Check every line of the material below for the string "pyvalue", and return the ones that have it.
◆ ◆ ◆ ◆ ◆ ◆ ◆
(** Only [SyntaxError] is handled; an empty table is replaced by [{}],
    which has the same (no) entries. *)
Definition get_copyright (img : image) : result (option string) :=
  match getexif img with
  | Raise SyntaxError => Ok None
  | Raise e => Raise e
  | Ok exif_data => Ok (first_accepted exif_data [COPYRIGHT_TAG; ARTIST_TAG])
  end.

End Copyright.

(** ** [process_image] *)

(** The right-hand side of the assignment to [meta_id, _, _]. *)
Inductive pyvalue : Type :=
  | VTriple (t : string * string * string)
  | VStr (s : string).

(** Unpacking into three targets: a triple gives its components, a string
    its characters when it has exactly three, anything else a [ValueError]. *)
Definition unpack3 (v : pyvalue) : result (string * string * string) :=
  match v with
  | VTriple t => Ok t
  | VStr (String a (String b (String c EmptyString))) =>
      Ok (String a "", String b "", String c "")
  | VStr _ => Raise ValueError
  end.

(** Truth value of a [str]. *)
Definition str_truthy (s : string) : bool :=
  match s with EmptyString => false | String _ _ => true end.

(** [timestamp or dflt] where [timestamp] is an [int] or [None]. *)
Definition int_or (timestamp : option Z) (dflt : Z) : Z :=
  match timestamp with
  | Some t => if decide (t = 0) then dflt else t
  | None => dflt
  end.
(** The pieces between the occurrences of one character: the first one
    continues [cur] with a prefix of the text, the later ones lie after the
    first character of the text, and none contains the character. *)
Lemma between_char (c : N) (t : text) :
  forall cur, exists x rest,
    between [c] 0 t cur = (cur ++ x) :: rest
    /\ (exists y, t = x ++ y)
    /\ ~ In c x
    /\ Forall (fun r => ~ In c r /\ incl r (tl t)) rest.
Proof.
  induction t as [|a t IH]; intros cur.
  - exists [], []. simpl. rewrite app_nil_r. repeat split; auto.
    exists []. reflexivity.
  - cbn [between starts_with]. destruct (N.eqb_spec c a) as [<- | Hne]; simpl.
    + destruct (IH []) as (x & rest & Hb & [y Hy] & Hx & Hrest).
      exists [], (x :: rest). rewrite app_nil_r, Hb. simpl.
      repeat split; auto.
      * exists (c :: t). reflexivity.
      * constructor.
        -- split; [exact Hx|]. subst t. intros b Hb'. apply in_or_app. now left.
        -- eapply Forall_impl; [|exact Hrest]. simpl.
           intros r [Hr1 Hr2]. split; [exact Hr1|].
           intros b Hb'. apply In_tl. auto.
    + destruct (IH (cur ++ [a])) as (x & rest & Hb & [y Hy] & Hx & Hrest).
      exists (a :: x), rest. rewrite Hb, <- app_assoc. simpl.
      repeat split; auto.
      * exists y. subst t. reflexivity.
      * intros [H | H]; [congruence | auto].
      * eapply Forall_impl; [|exact Hrest]. simpl.
        intros r [Hr1 Hr2]. split; [exact Hr1|].
        intros b Hb'. apply In_tl. auto.
Qed.
(** C2: a poll fire of a live pending session that finds no identity
    absent from the snapshot, neither in the tab list nor as the selected
    tab, consumes one attempt and sets a new poll timer at the same
    interval, and does nothing else; from any reachable state at most
    [kDragNewTabMaxAttempts] = 12 reschedules, hence at most 13 poll
    fires, happen before the next pointer event, whatever the host does;
    and the fire that finds the attempts used up resets the session and
    sets no timer. *)
Theorem C2_poll_retry_bounded : forall (W : Type) (HostW : Host W),
  (forall id (m : Machine W),
     poll_live m = true ->
     Z.of_nat (length (start_tabs (drag_new_tab_state m))) <= INT_MAX ->
     (forall t, In t (poll_tabs m) ->
                In t (start_tabs (drag_new_tab_state m))) ->
     (poll_selected m = nullptr
      \/ In (poll_selected m) (start_tabs (drag_new_tab_state m))) ->
     let m' := DragNewTabTimerProc id m in
     drag_new_tab_state m'
     = set_check_attempts (check_attempts (drag_new_tab_state m) - 1)
         (drag_new_tab_state m)
     /\ rescheduled m' = true
     /\ In (mkTimer (drag_new_tab_timer m') ProcDragNewTab
              kDragNewTabCheckIntervalMs) (timers m')
     /\ out m' = out m ++ [AKillTimer id;
                           ASetTimer (drag_new_tab_timer m') ProcDragNewTab
                             kDragNewTabCheckIntervalMs])
  /\ (forall evs (m : Machine W),
        reachable m -> forallb no_pointer evs = true ->
        (count is_poll_set (out (run evs m))
         <= count is_poll_set (out m) + Z.to_nat kDragNewTabMaxAttempts)%nat
        /\ (poll_fires evs m <= 1 + Z.to_nat kDragNewTabMaxAttempts)%nat)
  /\ (forall id (m : Machine W),
        pending (drag_new_tab_state m) = true ->
        check_attempts (drag_new_tab_state m) <= 0 ->
        let m' := DragNewTabTimerProc id m in
        drag_new_tab_state m' = reset_state
        /\ rescheduled m' = false
        /\ exists new, out m' = out m ++ new /\ forallb is_kill new = true).
Proof.
  intros W HostW. split; [|split].
  - intros id m Hl Hlen Hall Hsel. cbv zeta.
    rewrite (poll_fire_live id m Hl).
    unfold poll_identified.
    rewrite (identify_nothing_new _ _ _ Hlen Hall Hsel).
    change (is_null nullptr) with true. cbv iota.
    pose proof (fresh_pos (timers (poll_entered id m))) as Hpos.
    repeat split.
    + unfold rescheduled, non_null, is_null. cbn [schedule_poll SetTimer fst snd
        set_drag_new_tab_timer drag_new_tab_timer].
      apply negb_true_iff, Z.eqb_neq. unfold nullptr. lia.
    + left. reflexivity.
    + cbn [schedule_poll SetTimer fst snd set_drag_new_tab_timer emit out
             poll_entered upd_state KillTimer drag_new_tab_timer timers].
      rewrite <- app_assoc. reflexivity.
  - intros evs m Hr Hevs.
    pose proof (budget_run evs m Hevs) as Hb.
    pose proof (fires_run evs m Hr Hevs) as Hf.
    pose proof (reachable_check_attempts m Hr) as Hc.
    destruct (pending (drag_new_tab_state m)); lia.
  - intros id m Hp Hc. cbv zeta. unfold DragNewTabTimerProc. cbv zeta.
    set (m0 := set_drag_new_tab_timer 0 (KillTimer id m)).
    change (drag_new_tab_state m0) with (drag_new_tab_state m).
    rewrite Hp. cbn [negb].
    destruct (Z.leb_spec (check_attempts (drag_new_tab_state m)) 0); [|lia].
    destruct (ResetDragNewTabState_vars m0) as (Hpv & _).
    repeat split.
    + apply state_ResetDragNewTabState.
    + unfold rescheduled. rewrite Hpv. reflexivity.
    + apply (only_trans is_kill m m0 (ResetDragNewTabState m0)).
      * eapply only_one; reflexivity.
      * apply only_ResetDragNewTabState.
Qed.

Lemma C2_poll_retry_bounded_witness :
  rescheduled (DragNewTabTimerProc 1 (dropped_stale 1)) = true
  /\ (poll_fires (twelve_fires ++ twelve_fires) (dropped_stale 1)
      <= 1 + Z.to_nat kDragNewTabMaxAttempts)%nat
  /\ drag_new_tab_state (DragNewTabTimerProc 1 (exhausted 1)) = reset_state.
Proof.
  destruct (C2_poll_retry_bounded Toy ToyHost) as (H1 & H2 & H3).
  split; [|split].
  - apply (H1 1 (dropped_stale 1)).
    + vm_compute. reflexivity.
    + vm_compute. discriminate.
    + vm_compute. tauto.
    + right. vm_compute. tauto.
  - apply (H2 (twelve_fires ++ twelve_fires) (dropped_stale 1)).
    + unfold dropped_stale. apply reachable_run, reach_init.
    + vm_compute. reflexivity.
  - apply (H3 1 (exhausted 1)).
    + vm_compute. reflexivity.
    + vm_compute. discriminate.
Defined.
(** * ilostat.py: a shallow embedding of the ILOSTAT bulk-download client

    The Python module [ilostat/ilostat.py] fetches a table of contents,
    datasets and dictionaries from the ILOSTAT bulk download facility,
    keeps datasets in a file cache, filters tables column by column and
    labels codes.  This development embeds its functions as Rocq
    definitions and states the properties of the specification about them.

    Conventions
    - Python exceptions are values of [exn]; a computation that may raise
      returns [exn + A] ([inl e] = "raise e").
    - Code that touches the file system, the network or the console runs
      in the monad [io A = world -> world * (exn + A)].
    - pandas, re, requests and the remote server are the environment of
      the program: their behaviour is a parameter ([Section] variables),
      the parts the package relies on are written out as definitions. *)

From Stdlib Require Import ZArith Ascii String List Bool Lia DecimalString.
From stdpp Require Import base option list strings gmap.

Local Open Scope string_scope.
Local Open Scope nat_scope.
Local Open Scope list_scope.

(** ** Python strings *)

Module Py.

(** [str.lower] on the ASCII range. *)
Definition lower_ascii (c : ascii) : ascii :=
  let n := nat_of_ascii c in
  if (65 <=? n) && (n <=? 90) then ascii_of_nat (n + 32) else c.

Fixpoint lower (s : string) : string :=
  match s with
  | EmptyString => EmptyString
  | String c s' => String (lower_ascii c) (lower s')
  end.

(** [s.find(sub)]: index of the first occurrence, [-1] when absent. *)
Definition find (s sub : string) : Z :=
  match String.index 0 sub s with
  | Some i => Z.of_nat i
  | None => (-1)%Z
  end.

(** [sub in s]. *)
Definition contains (sub s : string) : bool :=
  match String.index 0 sub s with
  | Some _ => true
  | None => false
  end.

(** [s[i:j]] for [0 <= i <= j]; out-of-range bounds are clamped. *)
Definition slice (s : string) (i j : nat) : string :=
  String.substring i (j - i) s.

(** [sep.join(l)] for a list of strings. *)
Definition join (sep : string) (l : list string) : string :=
  String.concat sep l.

(** Iterating a string yields its characters as one-character strings:
    [list(s)]. *)
Fixpoint chars (s : string) : list string :=
  match s with
  | EmptyString => []
  | String c s' => String c EmptyString :: chars s'
  end.

(** [s.split(c)] for a one-character separator. *)
Fixpoint split (c : ascii) (s : string) : list string :=
  match s with
  | EmptyString => [EmptyString]
  | String a s' =>
      if Ascii.eqb a c then EmptyString :: split c s'
      else match split c s' with
           | h :: t => String a h :: t
           | [] => [String a EmptyString]
           end
  end.

(** [s.replace(old, new)]: every non-overlapping occurrence of [old],
    scanning from the left.  [skip] counts the characters of the
    occurrence just replaced that are still to be passed over. *)
Fixpoint replace_from (old new : string) (skip : nat) (s : string) : string :=
  match s with
  | EmptyString => EmptyString
  | String a s' =>
      match skip with
      | S k => replace_from old new k s'
      | O =>
          if String.prefix old s
          then new +:+ replace_from old new (String.length old - 1) s'
          else String a (replace_from old new 0 s')
      end
  end.

Fixpoint intersperse (new : string) (s : string) : string :=
  match s with
  | EmptyString => new
  | String a s' => new +:+ String a (intersperse new s')
  end.

Definition replace (s old new : string) : string :=
  match old with
  | EmptyString => intersperse new s
  | String _ _ => replace_from old new 0 s
  end.

(** Truth value of a string / of a list. *)
Definition truthy_str (s : string) : bool :=
  match s with EmptyString => false | String _ _ => true end.

Definition truthy_list {A} (l : list A) : bool :=
  match l with [] => false | _ :: _ => true end.

End Py.

(** ** Exceptions and results *)

(** The exception classes the program can meet.  [OSError] stands for the
    whole family ([IOError] is its alias in Python 3; [FileNotFoundError],
    urllib's [HTTPError]/[URLError], [requests.RequestException] and gzip's
    [BadGzipFile] derive from it); [ValueError] includes pandas'
    [ParserError] and [EmptyDataError]; [ReError] is [re.error]. *)
Inductive exn : Type :=
| OSError
| ValueError
| TypeError
| AttributeError
| KeyError
| IndexError
| UnboundLocalError
| ReError.

#[global] Instance exn_eq_dec : EqDecision exn.
Proof. solve_decision. Defined.

(** What [except OSError:] / [except IOError:] catches. *)
Definition is_OSError (e : exn) : bool :=
  match e with OSError => true | _ => false end.

(** ** Tables *)

(** A value stored in a frame: a text code, a missing value (NaN) or a
    number.  The payload of a number is never inspected by the program. *)
Inductive cell : Type :=
| CStr (s : string)
| CNaN
| CNum (v : Z).

#[global] Instance cell_eq_dec : EqDecision cell.
Proof. solve_decision. Defined.

(** Column types: [object] columns (read with [dtype = str]) hold text and
    NaN; numeric columns ([float32], [int64]) hold numbers. *)
Inductive dtype : Type := DObject | DNumeric.

#[global] Instance dtype_eq_dec : EqDecision dtype.
Proof. solve_decision. Defined.

(** [pandas.DataFrame]: the header, in column order, and the rows.  Every
    row of a frame built by pandas has one cell per column; a missing cell
    reads as NaN. *)
Record DataFrame : Type := mkDataFrame {
  columns : list (string * dtype);
  rows : list (list cell)
}.

(** [pandas.Series]: one column taken out of a frame, or built by hand. *)
Record Series : Type := mkSeries {
  sname : option string;
  sdtype : dtype;
  svalues : list cell
}.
◆ ◆ ◆ ◆ ◆ ◆ ◆
- [EXERCISE OUTPUT]
Inductive pyvalue : Type :=
Definition unpack3 (v : pyvalue) : result (string * string * string) :=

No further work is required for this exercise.